My Business Writings

Monday, May 06, 2013

Public Private Partnership in Coal Mining in India - My Forum Contribution in Powerline magazine

What should be the structure of the proposed PPP framework with Coal India Limited to enhance domestic coal production? What checks and balances should be imposed to ensure a fair and transparent framework?

The public private partnership (PPP) in coal mining sector in India given the statutory and regulatory environment may well be a misnomer. The PPP structures with CIL as the key partner with ownership of coal mining assets and also owner of coal produced from these mines would leave PPP restricted to contract mining, which by definition would not be PPP. That said, however, contract mining would in itself be useful for enhancing capacities. It has been observed that in the past CIL and its subsidiaries have resorted to various kinds of contracts – from overburden removal to coal extraction – to enhance coal production, productivity and efficiency. So, the new PPP regime is likely to increase the scale and is unlikely to make any significant departures in terms of roles and responsibilities that haven’t been done yet.

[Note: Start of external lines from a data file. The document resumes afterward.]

Lemma suspend_then_resume_restores_witness :
  exists r1 r2,
    suspend Examples.actions Examples.memory Examples.counting_run
      = Some (Success, r1) /\
    current_state (machine r1) = Some 4 /\
    resume Examples.actions Examples.memory r1 = Some (Success, r2) /\
    current_state (machine r2) = Some 2 /\
    trace r2 = [Call (fn CountUp OnSuspend) 2; Call (fn CountUp OnResume) 2].
Proof.
  destruct (suspend_then_resume_restores Examples.actions Examples.memory
              Examples.counting_run 2 4 (fsm_counterc_countup_init Examples.blank)
              CountUp eq_refl eq_refl eq_refl eq_refl eq_refl eq_refl)
    as (r1 & r2 & H1 & H2 & _ & _ & H3 & H4 & _ & _ & H5).
  exists r1, r2. repeat split; assumption.
Defined.

(** C3, as stated, fails twice.  [RESTART] moves the machine from CountUp
    back to [states[0]] and the state time stays 7.  And a machine that has
    stepped into its suspend state and stayed there for three ticks is left
    in that same state by suspend(), with the state time back at 0. *)
Lemma state_time_exceptions_counterexample :
  current_state Examples.counting_machine = Some 2 /\
  state_time Examples.counting_machine = 7%Z /\
  current_state (fst (RESTART Examples.counting_machine)) = Some 0 /\
  state_time (fst (RESTART Examples.counting_machine)) = 7%Z /\
  ~ (forall m : Machine_CounterC unit,
        current_state (fst (RESTART m)) <> current_state m ->
        state_time (fst (RESTART m)) = 0%Z) /\
  exists r r',
    steps Examples.all_true Examples.actions Examples.others Examples.memory
      6 Examples.fresh_run = Some r /\
    current_state (machine r) = Some 4 /\
    suspend_state (machine r) = Some 4 /\
    resume_state (machine r) = NULL /\
    state_time (machine r) = 3%Z /\
    suspend Examples.actions Examples.memory r = Some (Success, r') /\
    current_state (machine r') = current_state (machine r) /\
    state_time (machine r') = 0%Z.
Proof.
  split; [reflexivity|]. split; [reflexivity|]. split; [reflexivity|].
  split; [reflexivity|]. split.
  - intros H. specialize (H Examples.counting_machine).
    simpl in H. assert (E : 7%Z = 0%Z) by (apply H; discriminate).
    discriminate E.
  - exists (mkRun (mkMachine (Some 4) (Some 3) 3%Z (Some 4) NULL
                       [Some 0; Some 1; Some 2; Some 3; Some 4] tt)
                    [Call (fn Initial OnExit) 0; Call (fn CountUp OnEntry) 2;
                     Call (fn CountUp OnExit) 2; Call (fn Print OnEntry) 3;
                     Call (fn Print OnExit) 3; Call (fn SUSPENDED OnEntry) 4;
                     Call (fn SUSPENDED Internal) 4;
                     Call (fn SUSPENDED Internal) 4;
                     Call (fn SUSPENDED Internal) 4]).
    exists (mkRun (mkMachine (Some 4) (Some 3) 0%Z (Some 4) (Some 4)
                       [Some 0; Some 1; Some 2; Some 3; Some 4] tt)
                    [Call (fn Initial OnExit) 0; Call (fn CountUp OnEntry) 2;
                     Call (fn CountUp OnExit) 2; Call (fn Print OnEntry) 3;
                     Call (fn Print OnExit) 3; Call (fn SUSPENDED OnEntry) 4;
                     Call (fn SUSPENDED Internal) 4;
                     Call (fn SUSPENDED Internal) 4;
                     Call (fn SUSPENDED Internal) 4;
                     Call (fn SUSPENDED OnSuspend) 4]).
    split; [vm_compute; reflexivity|].
    split; [reflexivity|]. split; [reflexivity|].
    split; [reflexivity|]. split; [reflexivity|].
    split; [vm_compute; reflexivity|].
    split; reflexivity.
Qed.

The most likely structure that CIL would adopt would be outright contracts with the contract mining company having no ownerships in the project, no stake in the deposits and no rights over coal produced. This is similar to small scale coal production done in countries like Malaysia and Philippines, and contracts awarded by CIL itself as well as several electricity utilities that have been awarded captive coal blocks. The key factor here is the market depth. In the past there have been some participation of global contract miners but mostly the participation has been restricted to local players, typically in view of scope of work that have included activities such as land acquisition, rehabilitation and resettlement of project affected people, and mine development, operations and maintenance. Some of these are not typically included in the scope of work for contractors in global context and hence, obviously have led to global contract miners considering these projects too risky. The proposed PPP framework needs to take into account the shallow market depth and the risk perceptions of global contract miners to be able to enhance participation and hence to truly competitive.

The qualification parameters have played crucial role in success of contract mining tenders. With limited number of players with any significant coal mining experience, the qualification parameters have tended to be more inclined to keep stiff financial criteria and loose technical criteria. This also underscores the belief that a financially strong player can pull off a mining project. This is however not true. Coal mining projects are capital intensive and are challenging to manage in scope, time schedule, quality, risks and costs, and therefore have proven to be difficult even for deep pocketed participants in the contract mining tenders, causing substantial delays. The proposed PPP structure may need to correct this anomaly and focus significantly on qualification of players with proven capabilities in managing mining projects. It may be a good idea to keep the fields open for relatively smaller contractor miners for whom the time is ripe to scale up. From Indian experience in other infrastructure sectors including roads and power projects, the relatively smaller players of today may be well placed to grow and add value through their better comprehension of Indian mining risks and rewards pay-offs.

The other prudent measure required in the PPP framework is that of risk sharing between mine owners and the contract miners. The risks are asymmetric in several cases of contract mining and hence, many haven’t progressed as expected. Unreasonable risk aversion on part of the mine-owners may lead to the project becoming unviable sometimes right from start and sometimes in future, even though these may be well participated tenders. There are geo-technical risks that are not within reasonable control of the contract miners and the same should be recognized so and appropriately addressed in the contracts. The same may be true for several issues pertaining to land acquisitions and rehabilitation and resettlement. In several cases, these issues have been overlooked and risks have been totally pushed on to contract miners leading to untenable positions. Land acquisition in India has become unpredictable and there are cases of failures from public, private and PPP domains. The framework for PPP in coal mining needs to address the risks just as they are.

A transparent and fair process of evaluation is a must. The PPP proponents need to prepare well and make the projects marketable. At the same time, they need to establish an economic range for the project to operate. This will help the mine-owner assess if the bids are too expensive or too aggressive, neither of which are sustainable propositions. In place of a deep focus on lowest tender, the mine-owner needs to establish a set of evaluation parameters that gives due weightage to economic costs of operating a project along with the capabilities of the bidders. This would go well for a long term contract and the mine-owners wouldn’t have to face requests for “compensatory fees” nor would have to renegotiate fees due to “supernormal” profits being made by contract miners at the expenses of mine-owners.     

1 Comments:

Blogger Unknown said...

Well said. It is a beautiful arlicle highlighting the practical side of PPP wayout to meet coql requirements. Further, I would like to add here, a Mine Planing is a very subjective matter which cannot be covered through lowest bid only. Indian MDOs are still relying on substandard mining equipments and local sub-contractors to minimize the cost. This ways we are not going to see state-of-art technologies being developed around the world in mining and end of the day we cannot leverage the maximum use of our coal deposits, as the proposed approach is a short term solution to the problem.